YOUR INSTRUCTIONS >> I need the lines below from the one with "unfold of_parent. induction rows as [|r rows IH]; [done|]. cbn" down to the one with "t' /\ forall as_" reproduced exactly, both ends included, and nothing else.
Top of AVAILABLE RECORDS
Lemma shared_push_spec r t :
  shared_wf t -> row_ok r -> row_bounded r -> shared_rn t < shared_capacity t ->
  (forall x, x ∈ shared_rr t -> row_hit (sr_as r) (sr_st r) (sr_en r) x = false) ->
  exists t', shared_push r t = Ok t' /\ shared_wf t' /\
    forall as_ a, shared_at t' as_ a =
      if row_in as_ a r then Some (row_at r a) else shared_at t as_ a.
Proof.
  intros [Hr Hb Hc] Hok Hbr Hlt Hfree. destruct t as [rows cap]. simpl in *.
  rewrite shared_push_room by (unfold shared_rn in Hlt; simpl in Hlt; lia).
  eexists. split; [reflexivity|]. split.
  - split; simpl; [by apply snoc_wf|by apply Forall_app; auto|].
    unfold shared_rn in *. simpl in *. rewrite length_app. simpl. lia.
  - intros as_ a. unfold shared_at. simpl. rewrite denote_snoc.
    destruct (row_in as_ a r) eqn:Hin; [|by destruct (denote _ _ _)].
    rewrite denote_none; [done|]. intros x Hx. specialize (Hfree x Hx).
    unfold row_in, row_hit in *. simpl in *. lia.
Qed.

(** Forgetting an interval leaves no row on it and all others as they were. *)
Lemma shared_forget_spec as_ st en t :
  shared_wf t -> 0 <= st ->
  match shared_layout_forget alloc as_ st en t with
  | Ok t' => shared_wf t' /\ forall as' a, shared_at t' as' a =
      if (as' =? as_) && (st <=? a) && (a <? en) then None else shared_at t as' a
  | Aborted => ~ (alloc_serves alloc /\ shared_rn t + 2 <= 2 ^ 48)
  | _ => False
  end.
Proof.
  intros Hwf Hst. unfold shared_layout_forget. destruct (en <=? st) eqn:Hle.
  { split; [done|]. intros as' a. destruct (_ && _ && _) eqn:Hc; [lia|done]. }
  pose proof (shared_reserve_spec alloc (shared_rn t + 2) t Hwf) as Hr.
  destruct (shared_layout_reserve alloc (shared_rn t + 2) t) as [t1|e| | |]; simpl;
    try (apply Hr; unfold shared_rn; lia).
  destruct Hr as (Hwf1 & Heq & Hcap); [unfold shared_rn; lia|].
  assert (shared_rn t1 = shared_rn t) by (unfold shared_rn; by rewrite Heq).
  destruct (shared_remove_spec as_ st en t1) as (t2 & -> & Hwf2 & _ & _ & _ & Hat); auto; [lia|lia|].
  split; [done|]. intros as' a. rewrite Hat. unfold shared_at. by rewrite Heq.
Qed.

(** ** Properties *)

Lemma shared_note_result as_ st en off prot object_id t :
  shared_wf t -> 0 <= st -> en <= U64MAX -> 0 <= off -> 0 <= object_id ->
  let valid := object_id <> 0 /\ st < en /\ off <= I64MAX /\ off + (en - st) <= I64MAX in
  match shared_layout_note alloc as_ st en off prot object_id t with
  | Ok t' => valid /\ shared_wf t' /\ forall as' a, shared_at t' as' a =
      if (as' =? as_) && (st <=? a) && (a <? en) then Some (object_id, off + (a - st), prot)
      else shared_at t as' a
  | Aborted => ~ (valid /\ alloc_serves alloc /\ shared_rn t + 2 <= 2 ^ 48)
  | _ => False
  end.
Proof.
  intros Hwf Hst Hen Hoff Hobj valid. unfold shared_layout_note.
  destruct ((object_id =? 0) || (en <=? st) || (I64MAX <? off) || (u64 (I64MAX - off) <? u64 (en - st)))
    eqn:Hg.
  { intros ((H1 & H2 & H3 & H4) & _). rewrite !u64_small in Hg by (unfold is_u64, I64MAX, U64MAX in *; lia). lia. }
  assert (Hv : valid).
  { unfold valid. apply orb_false_iff in Hg as [Hg Hg4]. unfold I64MAX, U64MAX in *.
    rewrite !u64_small in Hg4 by (unfold is_u64, U64MAX; lia). lia. }
  destruct Hv as (H1 & H2 & H3 & H4).
  pose proof (shared_reserve_spec alloc (shared_rn t + 2) t Hwf) as Hr.
  destruct (shared_layout_reserve alloc (shared_rn t + 2) t) as [t1|e| | |]; simpl;
    try (intros (_ & Hx); revert Hx); try (apply Hr; unfold shared_rn; lia).
  destruct Hr as (Hwf1 & Heq & Hcap); [unfold shared_rn; lia|].
  assert (shared_rn t1 = shared_rn t) by (unfold shared_rn; by rewrite Heq).
  destruct (shared_remove_spec as_ st en t1) as (t2 & -> & Hwf2 & Hc2 & Hn2 & Hperm & Hat);
    auto; [lia|lia|]. cbn [result_bind].
  destruct (shared_push_spec (mk_shared as_ st en off object_id prot) t2) as (t3 & -> & Hwf3 & Hat3).
  - done.
  - unfold row_ok. simpl. lia.
  - unfold row_bounded. simpl. lia.
  - lia.
  - intros x Hx. rewrite Hperm in Hx. simpl. eapply carve_free; [|apply Hwf1|exact Hx]. lia.
  - split; [done|]. split; [done|]. intros as' a. rewrite Hat3, Hat. unfold row_in. simpl.
    rewrite (Z.eqb_sym as_). destruct ((as' =? as_) && (st <=? a) && (a <? en)) eqn:Hc.
    + rewrite u64_small; [done|]. unfold is_u64, I64MAX, U64MAX in *. lia.
    + unfold shared_at. by rewrite Heq.
Qed.
(** Noting a shared mapping with an object, a non-empty interval and an
    offset range inside the signed 64-bit file range replaces exactly that
    interval: each of its addresses maps the object at the offset of its
    distance from the start, with the given rights, every other address maps
    what it mapped before (a mapping split around the interval keeps the
    offset of each byte), the rows stay disjoint and no write leaves the
    array.  It ends the monitor only for a call outside those limits or when
    memory is exhausted. *)
Theorem shared_note_updates as_ st en off prot object_id t :
  shared_wf t -> 0 <= st -> en <= U64MAX -> 0 <= off -> 0 <= object_id ->
  let valid := object_id <> 0 /\ st < en /\ off <= I64MAX /\ off + (en - st) <= I64MAX in
  match shared_layout_note alloc as_ st en off prot object_id t with
  | Ok t' => valid /\ shared_wf t' /\ forall as' a, shared_at t' as' a =
      if (as' =? as_) && (st <=? a) && (a <? en) then Some (object_id, off + (a - st), prot)
      else shared_at t as' a
  | Aborted => ~ (valid /\ alloc_serves alloc /\ shared_rn t + 2 <= 2 ^ 48)
  | _ => False
  end.
Proof. apply shared_note_result. Qed.

Lemma shared_protect_result as_ st en prot t :
  shared_wf t -> 0 <= st ->
  match shared_layout_protect alloc as_ st en prot t with
  | Ok t' => shared_wf t' /\ forall as' a, shared_at t' as' a =
      if (as' =? as_) && (st <=? a) && (a <? en)
      then (fun v => (fst (fst v), snd (fst v), prot)) <$> shared_at t as' a
      else shared_at t as' a
  | Aborted => ~ (alloc_serves alloc /\ shared_rn t + 2 <= 2 ^ 48)
  | _ => False
  end.
Proof.
  intros Hwf Hst. unfold shared_layout_protect. destruct (en <=? st) eqn:Hle.
  { split; [done|]. intros as' a. destruct (_ && _ && _) eqn:Hc; [lia|done]. }
  pose proof (shared_reserve_spec alloc (shared_rn t + 2) t Hwf) as Hr.
  destruct (shared_layout_reserve alloc (shared_rn t + 2) t) as [t1|e| | |]; simpl;
    try (apply Hr; unfold shared_rn; lia).
  destruct Hr as (Hwf1 & Heq & Hcap); [unfold shared_rn; lia|].
  destruct Hwf1 as [Hrows Hb _]. destruct t1 as [rows cap]. simpl in *. subst rows.
  pose proof (pieces_length as_ st en prot (shared_rr t) (proj2 Hrows)) as Hpl.
  destruct (protect_loop_spec as_ st en prot cap [] (shared_rr t) []) as (rows' & Hl & Hperm).
  { unfold shared_rn in Hcap. simpl. lia. }
  simpl in Hl, Hperm. rewrite app_nil_r in Hl, Hperm. rewrite Hl.
  pose proof (cuts_wf _ _ (pieces_cuts as_ st en prot ltac:(lia) _ (proj1 Hrows)) Hrows) as Hw.
  pose proof (rows_wf_perm _ _ (symmetry Hperm) Hw) as Hw'.
  split.
  - split; simpl; [done| |unfold shared_rn in *; simpl; rewrite Hperm; lia].
    rewrite Hperm. apply Forall_forall. intros x (r & Hx & Hin)%list_elem_of_bind.
    rewrite Forall_forall in Hb. specialize (Hb r Hin).
    destruct (pieces_cuts as_ st en prot ltac:(lia) _ (proj1 Hrows) r Hin) as [_ Hc].
    destruct (Hc x Hx) as (_ & ? & ? & _). unfold row_bounded in *. simpl in *. lia.
  - intros as' a. unfold shared_at. simpl. rewrite (denote_perm _ _ _ _ Hperm) by apply Hw'.
    apply denote_pieces; [lia|done].
Qed.

(** Changing the protection of an interval changes the rights of the
    mapped addresses inside it and nothing else: every address keeps its
    object and offset, holes stay holes, and the splits at the two boundaries
    fit the two rows reserved for them. *)
Theorem shared_protect_changes as_ st en prot t :
  shared_wf t -> 0 <= st ->
  match shared_layout_protect alloc as_ st en prot t with
  | Ok t' => shared_wf t' /\ forall as' a, shared_at t' as' a =
      if (as' =? as_) && (st <=? a) && (a <? en)
      then (fun v => (fst (fst v), snd (fst v), prot)) <$> shared_at t as' a
      else shared_at t as' a
  | Aborted => ~ (alloc_serves alloc /\ shared_rn t + 2 <= 2 ^ 48)
  | _ => False
  end.
Proof. apply shared_protect_result. Qed.

Lemma shared_count_of_length parent rows :
  shared_count_of parent rows = Z.of_nat (length (of_parent parent rows)).
Proof.
  unfold of_parent. induction rows as [|r rows IH]; [done|]. cbn [shared_count_of].
  rewrite filter_cons. destruct (Z.eqb_spec (sr_as r) parent) as [He|Hn].
  - rewrite decide_True by done. cbn [length]. lia.
  - rewrite decide_False by done. lia.
Qed.
Lemma of_parent_perm parent (rows rows' : list shared_range) :
  rows ≡ₚ rows' -> length (of_parent parent rows) = length (of_parent parent rows').
Proof. intros Hp. unfold of_parent. by rewrite Hp. Qed.
Lemma of_parent_carve child parent (rows : list shared_range) :
  child <> parent -> of_parent parent (rows ≫= carve child 0 U64MAX) = of_parent parent rows.
Proof.
  intros Hne. unfold of_parent. induction rows as [|r rows IH]; [done|].
  rewrite bind_cons, filter_app, filter_cons, IH. unfold carve at 1.
  destruct (row_hit child 0 U64MAX r) eqn:Hh.
  - assert (sr_as r = child) by (unfold row_hit in Hh; simpl in Hh; lia).
    rewrite decide_False by (simpl; congruence).
    break; simpl; rewrite ?filter_cons, ?filter_nil, ?decide_False by (simpl; congruence); done.
  - rewrite filter_cons, filter_nil. by case_decide.
Qed.

(** A child address space inherits exactly its parent's shared
    mappings (object, offset and rights of every address), in place of
    anything recorded under its number; other spaces are untouched, and the
    rows counted before the child's own are removed are enough for the
    copies. *)
Theorem shared_inherit_copies child parent t :
  shared_wf t -> child <> parent ->
  match shared_layout_inherit alloc child parent t with
  | Ok t' => shared_wf t' /\ forall as_ a,
      shared_at t' as_ a = if as_ =? child then shared_at t parent a else shared_at t as_ a
  | Aborted => ~ (alloc_serves alloc /\ 2 * shared_rn t + 2 <= 2 ^ 48)
  | _ => False
  end.
Proof.
  intros Hwf Hne. unfold shared_layout_inherit. rewrite (proj2 (Z.eqb_neq _ _) Hne).
  rewrite shared_count_of_length. pose proof (of_parent_length parent (shared_rr t)) as Hop.
  set (n := Z.of_nat (length (of_parent parent (shared_rr t)))).
  pose proof (shared_reserve_spec alloc (shared_rn t + n + 2) t Hwf) as Hr.
  assert (n <= shared_rn t) by (unfold n, shared_rn; lia).
  destruct (shared_layout_reserve alloc (shared_rn t + n + 2) t) as [t1|e| | |]; simpl;
    try (apply Hr; unfold shared_rn; lia).
  2:{ intros [? ?]. apply Hr; [unfold shared_rn; lia|]. split; [done|lia]. }
  destruct Hr as (Hwf1 & Heq & Hcap); [unfold shared_rn; lia|].
  assert (shared_rn t1 = shared_rn t) by (unfold shared_rn; by rewrite Heq).
  destruct (shared_remove_spec child 0 U64MAX t1) as (t2 & -> & Hwf2 & Hc2 & _ & Hperm & Hat);
    auto; [unfold U64MAX; lia|lia|]. cbn [result_bind].
  assert (Hgone : forall x, x ∈ shared_rr t2 -> sr_as x <> child).
  { intros x Hx Hc. destruct Hwf2 as [[Hok _] Hb _]. rewrite Forall_forall in Hok, Hb.
    specialize (Hok x Hx). specialize (Hb x Hx). rewrite Hperm in Hx.
    apply carve_free in Hx; [|unfold U64MAX; lia|apply Hwf1].
    unfold row_hit, row_ok, row_bounded in *. simpl in *. lia. }
  assert (Hn2 : Z.of_nat (length (of_parent parent (shared_rr t2))) = n).
  { rewrite (of_parent_perm _ _ _ Hperm), of_parent_carve, Heq by done. done. }
  assert (Hl2 : shared_rn t2 <= shared_rn t).
  { unfold shared_rn. rewrite Hperm, Heq. apply inj_le, carve_length.
    apply Forall_forall. intros r Hin _. destruct Hwf as [_ Hb _]. rewrite Forall_forall in Hb.
    specialize (Hb r Hin). unfold spans, row_bounded in *. simpl. lia. }
  rewrite copy_loop_spec by (unfold shared_rn in *; lia). cbn [result_bind].
  assert (Hrel : relabels child (inherited child) (fun v => v)) by done. split.
  - split; simpl.
    + eapply relabel_rows_wf; [exact Hrel|apply Hwf2|done].
    + apply Forall_app. split; [apply Hwf2|]. apply Forall_forall.
      intros x (r & Hin & _ & ->)%elem_of_relabelled. destruct Hwf2 as [_ Hb _].
      rewrite Forall_forall in Hb. by apply (Hb r).
    + unfold shared_rn in *. simpl. rewrite length_app, length_fmap. lia.
  - intros as_ a. unfold shared_at at 1. simpl.
    rewrite (denote_relabelled child parent _ _ Hrel) by (try apply Hwf2; done).
    rewrite option_fmap_id. fold (shared_at t2 parent a) (shared_at t2 as_ a). rewrite !Hat.
    unfold shared_at. rewrite Heq.
    destruct (Z.eqb_spec as_ child) as [->|Ha]; [|done].
    by rewrite (proj2 (Z.eqb_neq parent child)) by done.
Qed.
End specs.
Bottom of AVAILABLE RECORDS
WRITTEN REPLY >>
  unfold of_parent. induction rows as [|r rows IH]; [done|]. cbn [shared_count_of].
  rewrite filter_cons. destruct (Z.eqb_spec (sr_as r) parent) as [He|Hn].
  - rewrite decide_True by done. cbn [length]. lia.
  - rewrite decide_False by done. lia.
Qed.
Lemma of_parent_perm parent (rows rows' : list shared_range) :
  rows ≡ₚ rows' -> length (of_parent parent rows) = length (of_parent parent rows').
Proof. intros Hp. unfold of_parent. by rewrite Hp. Qed.
Lemma of_parent_carve child parent (rows : list shared_range) :
  child <> parent -> of_parent parent (rows ≫= carve child 0 U64MAX) = of_parent parent rows.
Proof.
  intros Hne. unfold of_parent. induction rows as [|r rows IH]; [done|].
  rewrite bind_cons, filter_app, filter_cons, IH. unfold carve at 1.
  destruct (row_hit child 0 U64MAX r) eqn:Hh.
  - assert (sr_as r = child) by (unfold row_hit in Hh; simpl in Hh; lia).
    rewrite decide_False by (simpl; congruence).
    break; simpl; rewrite ?filter_cons, ?filter_nil, ?decide_False by (simpl; congruence); done.
  - rewrite filter_cons, filter_nil. by case_decide.
Qed.

(** A child address space inherits exactly its parent's shared
    mappings (object, offset and rights of every address), in place of
    anything recorded under its number; other spaces are untouched, and the
    rows counted before the child's own are removed are enough for the
    copies. *)
Theorem shared_inherit_copies child parent t :
  shared_wf t -> child <> parent ->
  match shared_layout_inherit alloc child parent t with
  | Ok t' => shared_wf t' /\ forall as_ a,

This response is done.